The foundation is the Equation Learner (EQL) network, developed in prior work. Ordinary neural networks use opaque internal functions like ReLU activations. The EQL swaps those out for recognizable mathematical operations: sin, cos, multiplication, division, addition. The network’s learned weights become the actual coefficients in a symbolic expression. When training converges, you don’t have a black box. You read the equation directly from the network structure.

The standard EQL handles only fixed equations. To tackle parametric systems, the team introduces two new variants:

• SEQL (Stacked EQL): Two EQL networks run in parallel. One processes input variables; the other processes the varying parameters. Their outputs are combined so the coefficient-predicting network can modulate the equation-learning network in real time.
• HEQL (Hyper EQL): Borrowing from hypernetworks, where a small meta-network generates the weights of a larger one, a compact network learns to produce the weights of the main EQL as a function of the varying parameters. It doesn’t learn fixed weights; it learns how weights should change.

Both architectures are differentiable end-to-end, so the entire system trains via standard gradient-based learning and can plug into other neural network components. The team shows this by attaching a convolutional encoder to the front of the HEQL, using it to analyze 1D images of oscillating spring systems. The image network extracts physical state from raw pixels; the HEQL then discovers the underlying equation. The full pipeline trains jointly, with no manual feature engineering.

Training uses L1 regularization to encourage sparsity, pushing small, irrelevant weights to exactly zero. Think of it as a built-in Occam’s Razor. A progressive masking strategy prunes weights below a threshold mid-training, gradually sculpting the network toward a clean symbolic expression.

On analytic benchmark expressions and partial differential equations with spatially or temporally varying coefficients, both SEQL and HEQL recover the correct equation structure. This includes nonlinear systems. The models also extrapolate well outside of the training domain, something black-box networks are notoriously bad at. A model that has truly learned a governing law, rather than memorizing statistical patterns, should generalize beyond its training data. These architectures do.

Why It Matters

Partial differential equations with varying coefficients aren’t a niche curiosity. They show up everywhere in modern physics. Light and electromagnetic waves in materials with uneven properties (Maxwell’s equations). Quantum particles moving through non-uniform environments (the Schrödinger equation). Fluids flowing through heterogeneous media. All demand exactly the kind of parametric equation discovery this work enables. Previous approaches assumed coefficient variation was simple or linear. This framework imposes far fewer constraints.

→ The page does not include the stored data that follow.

(** * Onboarding and session identity: a shallow embedding

    The development follows [src/account-manager/onboarding.js]:
    - [JS]         the fragment of JavaScript values the module manipulates;
    - [Tiers]      [getDefaultTierId];
    - [Onboarding] the polling protocol of [onboardUser];
    - [Session]    [deriveSessionId], [generateBinaryStyleId], [clearSessionStore].
    The properties come after the definitions, module by module. *)

From Stdlib Require Import ZArith NArith String Ascii List Lia Bool.
From Stdlib Require Import DecimalString DecimalZ DecimalPos.
From stdpp Require Import base option list list_numbers strings gmap.

Local Open Scope string_scope.
Local Open Scope list_scope.
Local Open Scope Z_scope.

Set Warnings "-register-all".

(* ===================================================================== *)
(** ** JavaScript values *)
(* ===================================================================== *)

Module JS.

(** Values that can reach the module: JSON data coming back from the
    service, the tier descriptors, and the request body it builds.
    Numbers are the integral ones; [NaN] cannot be produced by [JSON.parse]. *)
Inductive value : Type :=
  | VUndefined
  | VNull
  | VBool (b : bool)
  | VNum (n : Z)
  | VStr (s : string)
  | VObj (fields : list (string * value))
  | VArr (items : list value).

(** [ToBoolean]: the test performed by [if (x)], [!x] and [a && b]. *)
Definition truthy (v : value) : bool :=
  match v with
  | VUndefined | VNull => false
  | VBool b => b
  | VNum n => negb (n =? 0)
  | VStr s => negb (String.eqb s "")
  | VObj _ | VArr _ => true
  end.

Definition nullish (v : value) : bool :=
  match v with
  | VUndefined | VNull => true
  | _ => false
  end.

(** [x === true] *)
Definition strictly_true (v : value) : bool :=
  match v with
  | VBool true => true
  | _ => false
  end.

Definition is_string (v : value) : bool :=
  match v with
  | VStr _ => true
  | _ => false
  end.

(** Own properties of an object literal, in insertion order. *)
Fixpoint assoc {A : Type} (k : string) (fs : list (string * A)) : option A :=
  match fs with
  | [] => None
  | (k', v) :: rest => if String.eqb k k' then Some v else assoc k rest
  end.

(** [o[k] = v] on an object literal: overwrite in place or append. *)
Fixpoint assoc_set {A : Type} (k : string) (v : A) (fs : list (string * A))
  : list (string * A) :=
  match fs with
  | [] => [(k, v)]
  | (k', v') :: rest =>
      if String.eqb k k' then (k, v) :: rest else (k', v') :: assoc_set k v rest
  end.

(** Reading property [k] of a non-nullish value.  The keys this module
    reads ([id], [isDefault], [done], [response], [cloudaicompanionProject])
    are neither array indices nor inherited from a prototype, so only the
    own properties of objects answer. *)
Definition own (v : value) (k : string) : value :=
  match v with
  | VObj fs => default VUndefined (assoc k fs)
  | _ => VUndefined
  end.

Definition has_own (v : value) (k : string) : bool :=
  match v with
  | VObj fs => bool_decide (is_Some (assoc k fs))
  | _ => false
  end.

Definition set_own (v : value) (k : string) (x : value) : value :=
  match v with
  | VObj fs => VObj (assoc_set k x fs)
  | _ => v
  end.
(* ===== verification/_CoqProject ===== *)
-Q . S2P
Prelude.v
GoStrings.v
GoHttp.v
GoValues.v
CelEnv.v
Facts.v
Policy.v
Evaluate.v
ExtProc.v
Log.v
AccessLog.v
GrpcServer.v
GoPath.v
Metrics.v
HttpServer.v
Instances.v
LoadTheorems.v
EvalTheorems.v
ServerTheorems.v
LogTheorems.v
Reload.v
ReloadTheorems.v
GoNet.v
Net.v
GoRegexp.v
Glob.v
GoEncoding.v
ConfigWatch.v
JsonPath.v
CelFunctions.v
Lifecycle.v
Url.v
Slog.v
ServerLogs.v
Main.v
System.v
CelLibrary.v
Definition compile_mutation (g r : string) (scope : Scope) (mi : nat) (e : Env) (m : Mutation) :
    result load_error (Mutation * Env) :=
  let op := m_Op m in
  let err field := LErrMutation g r mi field op in
  if String.eqb op "directResponse" then
    '(hp, e) ← map_err (err "headers") (CompileStringMap e (m_Headers m) scope);
    '(bp, e) ← map_err (err "body") (CompileString e (m_Body m) scope);
    Ok (mkMutation op (m_Name m) (m_Value m) (m_Code m) (m_Status m) (m_Headers m) (m_Body m)
          (m_valueProg m) (m_codeProg m) (Some hp) (Some bp), e)
  else if is_in op ["setHeader"; "appendHeader"; "setBody"] then
    '(vp, e) ← map_err (err "value") (CompileString e (m_Value m) scope);
    Ok (mkMutation op (m_Name m) (m_Value m) (m_Code m) (m_Status m) (m_Headers m) (m_Body m)
          (Some vp) (m_codeProg m) (m_headersProg m) (m_bodyProg m), e)
  else if String.eqb op "setStatus" then
    '(cp, e) ← map_err (err "code") (CompileInt e (m_Code m) scope);
    Ok (mkMutation op (m_Name m) (m_Value m) (m_Code m) (m_Status m) (m_Headers m) (m_Body m)
          (m_valueProg m) (Some cp) (m_headersProg m) (m_bodyProg m), e)
  else Ok (m, e).
(** One iteration: it does not panic, its response answers the message, and under
    global dry-run it changes nothing. *)
Lemma Process_step_ok sid policy st msg :
  (∀ p, policy = Some p → policy_ready p) →
  ∃ st' logs r, Process_step sid policy st msg = Ret (st', logs, r) ∧ step_good policy msg r.
Proof.
  intros Hready. unfold Process_step. destruct policy as [p|].
  2: { eexists _, _, _. split; [done|]. by destruct msg. }
  destruct (Hready p eq_refl) as [Hl Hrev].
  pose proof (λ req, RequestAttrs_no_panic req _ Hrev) as Hra.
  pose proof (λ resp, ResponseAttrs_no_panic resp _ Hrev) as Hsa.
  destruct msg as [h|b|h|b|]; [unfold on_request_headers|unfold on_request_body|
    unfold on_response_headers|unfold on_response_body|]; [| | | |by eexists _, _, _].
  - destruct (Hra (parseRequestHeaders h)) as [ra ->].
    edestruct (finish_phase sid p "requestHeaders" (parseRequestHeaders h) None) as (logs & r & E & G);
      [done| |eexists _, logs, r; split; [exact E|exact G]]. done.
  - go_case; [eexists _, _, _; split; [done|by apply overflow_good]|].
    set (req := with_body _ _). destruct (Hra req) as [ra ->].
    edestruct (finish_phase sid p "requestBody" req None) as (logs & r & E & G);
      [done| |eexists _, logs, r; split; [exact E|exact G]]. done.
  - set (req := default _ _). set (resp := parseResponseHeaders h).
    destruct (Hra req) as [ra ->], (Hsa (Some resp)) as [sa ->].
    edestruct (finish_phase sid p "responseHeaders" req (Some resp)) as (logs & r & E & G);
      [done| |eexists _, logs, r; split; [exact E|exact G]]. done.
  - go_case; [eexists _, _, _; split; [done|by apply overflow_good]|].
    set (req := default _ _). set (resp := mkResponse _ _ _). destruct (Hsa (Some resp)) as [sa ->].
    edestruct (finish_phase sid p "responseBody" req (Some resp)) as (logs & r & E & G);
      [done| |eexists _, logs, r; split; [exact E|exact G]]. done.
Qed.

(** The messages answered: those received before the stream ends or a send fails. *)
Fixpoint answered (its : list iteration) : list ProcessingRequest :=
  match its with
  | [] => []
  | it :: its' =>
      match it_recv it, it_send it with
      | RecvMsg msg, None => msg :: answered its'
      | _, _ => []
      end
  end.

Lemma Process_ok sid st its :
  (∀ it p, it ∈ its → it_policy it = Some p → policy_ready p) →
  ∃ resps logs st' e, Process sid st its = Ret (resps, logs, st', e) ∧
    Forall2 answers (answered its) resps ∧
    ((∀ it p, it ∈ its → it_policy it = Some p → d_DryRun (c_Defaults p) = true) →
     Forall is_plain resps).
Proof.
  revert st. induction its as [|it its IH]; intros st Hr; cbn.
  { eexists _, _, _, _. split; [done|]. split; [constructor|]. constructor. }
  destruct (it_recv it) as [msg| |err]; [|eauto 10..].
  destruct (Process_step_ok sid (it_policy it) st msg) as (st' & logs & r & -> & Ha & Hp).
  { intros p Hp. apply (Hr it p); [left|done]. }
  cbn. destruct (it_send it) as [err|]; [eauto 10|].
  destruct (IH st') as (resps & logs' & st'' & e & -> & Hans & Hpl).
  { intros it' p Hin. apply Hr. by right. }
  cbn. eexists _, _, _, _. split; [done|]. split; [by constructor|].
  intros Hd. constructor.
  - apply Hp. intros p Hp'. apply (Hd it p); [left|done].
  - apply Hpl. intros it' p Hin. apply Hd. by right.
Qed.

End process.
(* ===== verification/Metrics.v ===== *)
(** * internal/httpserver/metrics.go: the decision counters

    [metrics], [record] and the text of [/metrics], and [record] as the atomic
    steps it is made of, so that concurrent calls interleave. *)

From S2P Require Import Prelude GoStrings GoHttp.
Local Open Scope Z_scope.

Record ruleKey := mkRuleKey { rk_rule : string; rk_outcome : string; rk_dryRun : bool }.

#[global] Instance ruleKey_eq_dec : EqDecision ruleKey.
Proof. solve_decision. Defined.

#[global] Instance ruleKey_countable : Countable ruleKey.
Proof.
  refine (inj_countable' (λ k, (rk_rule k, rk_outcome k, rk_dryRun k))
    (λ t, mkRuleKey t.1.1 t.1.2 t.2) _).
  by intros [].
Defined.

(** The counters are [atomic.Uint64]. *)
Record metrics := mkMetrics {
  totalAllowed : Z;
  totalDenied : Z;
  totalErrors : Z;
  perRule : gmap ruleKey Z;
}.

Definition newMetrics : metrics := mkMetrics 0 0 0 ∅.

Definition bump (z : Z) : Z := wrapu64 (z + 1).

(** The switch over the outcome. *)
Definition bump_total (m : metrics) (outcome : string) : metrics :=
  if String.eqb outcome "allow" then
    mkMetrics (bump (totalAllowed m)) (totalDenied m) (totalErrors m) (perRule m)
  else if String.eqb outcome "deny" then
    mkMetrics (totalAllowed m) (bump (totalDenied m)) (totalErrors m) (perRule m)
  else if String.eqb outcome "error" then
    mkMetrics (totalAllowed m) (totalDenied m) (bump (totalErrors m)) (perRule m)
  else m.

(** [metrics.record], run without interference. *)
Definition record (m : metrics) (rule outcome : string) (dryRun : bool) : metrics :=
  let m := bump_total m outcome in
  let k := mkRuleKey rule outcome dryRun in
  mkMetrics (totalAllowed m) (totalDenied m) (totalErrors m)
    (<[k := bump (default 0 (perRule m !! k))]> (perRule m)).

(** ** The exposition *)

Definition boolStr (b : bool) : string := if b then "true" else "false".

(** The [less] function given to [sort.Slice]: by rule, then by outcome. *)
Definition key_less (a b : ruleKey) : bool :=
  if negb (String.eqb (rk_rule a) (rk_rule b))
  then negb (string_leb (rk_rule b) (rk_rule a))
  else negb (string_leb (rk_outcome b) (rk_outcome a)).

Fixpoint insert_key (k : ruleKey) (l : list ruleKey) : list ruleKey :=
  match l with
  | [] => [k]
  | x :: l' => if key_less x k then x :: insert_key k l' else k :: l
  end.

Definition sort_keys (l : list ruleKey) : list ruleKey := foldr insert_key [] l.

Section handler.
Context `{UnicodeTables, GoRange}.
(* ===== verification/ServerTheorems.v ===== *)
(** * Properties of the two servers

    The ext_proc stream and its responses, the ext-authz endpoint and its counters. *)

From Stdlib Require Import SpecFloat.
From S2P Require Import Prelude GoStrings GoHttp GoValues CelEnv Facts Policy Evaluate.
From S2P Require Import ExtProc Log AccessLog GrpcServer GoPath Metrics HttpServer Instances.
Local Open Scope Z_scope.

(** ** The ext_proc stream *)

Section stream_protocol.
Context `{CelGo, UnicodeTables, GoRange, Decoders}.


(** C10 Under the global dry run ext_proc has no effect: every response of the
    stream is a CONTINUE without header or body mutation, overflow included. *)
Theorem Process_dry_run (sid : string) (st : stream) (its : list iteration) resps logs st' e :
  (∀ it p, it ∈ its → it_policy it = Some p →
     policy_ready p ∧ d_DryRun (c_Defaults p) = true) →
  Process sid st its = Ret (resps, logs, st', e) → Forall is_plain resps.
Proof.
  intros Hr E. destruct (Process_ok sid st its) as (resps' & logs' & st1 & e' & E' & _ & Hp).
  { intros it p Hit Hp. by apply (Hr it p). }
  rewrite E in E'. injection E' as -> -> -> ->. apply Hp. intros it p Hit Hip. by apply (Hr it p).
Qed.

The integration with convolutional networks opens a broader door. Many experimental datasets arrive as raw images or high-dimensional sensor readings. Piping such data directly into a symbolic regression system, with the full stack trained jointly, means scientists could point this tool at experimental measurements and receive interpretable equations with minimal preprocessing. The spring-system demonstration shows it’s achievable today, even if it’s not yet routine.

Future extensions could tackle turbulence modeling, materials discovery, or biological dynamical systems where governing equations remain poorly understood.

Bottom Line: This work teaches neural networks to discover the parametric family of laws governing physical systems, and to do so from raw, high-dimensional inputs.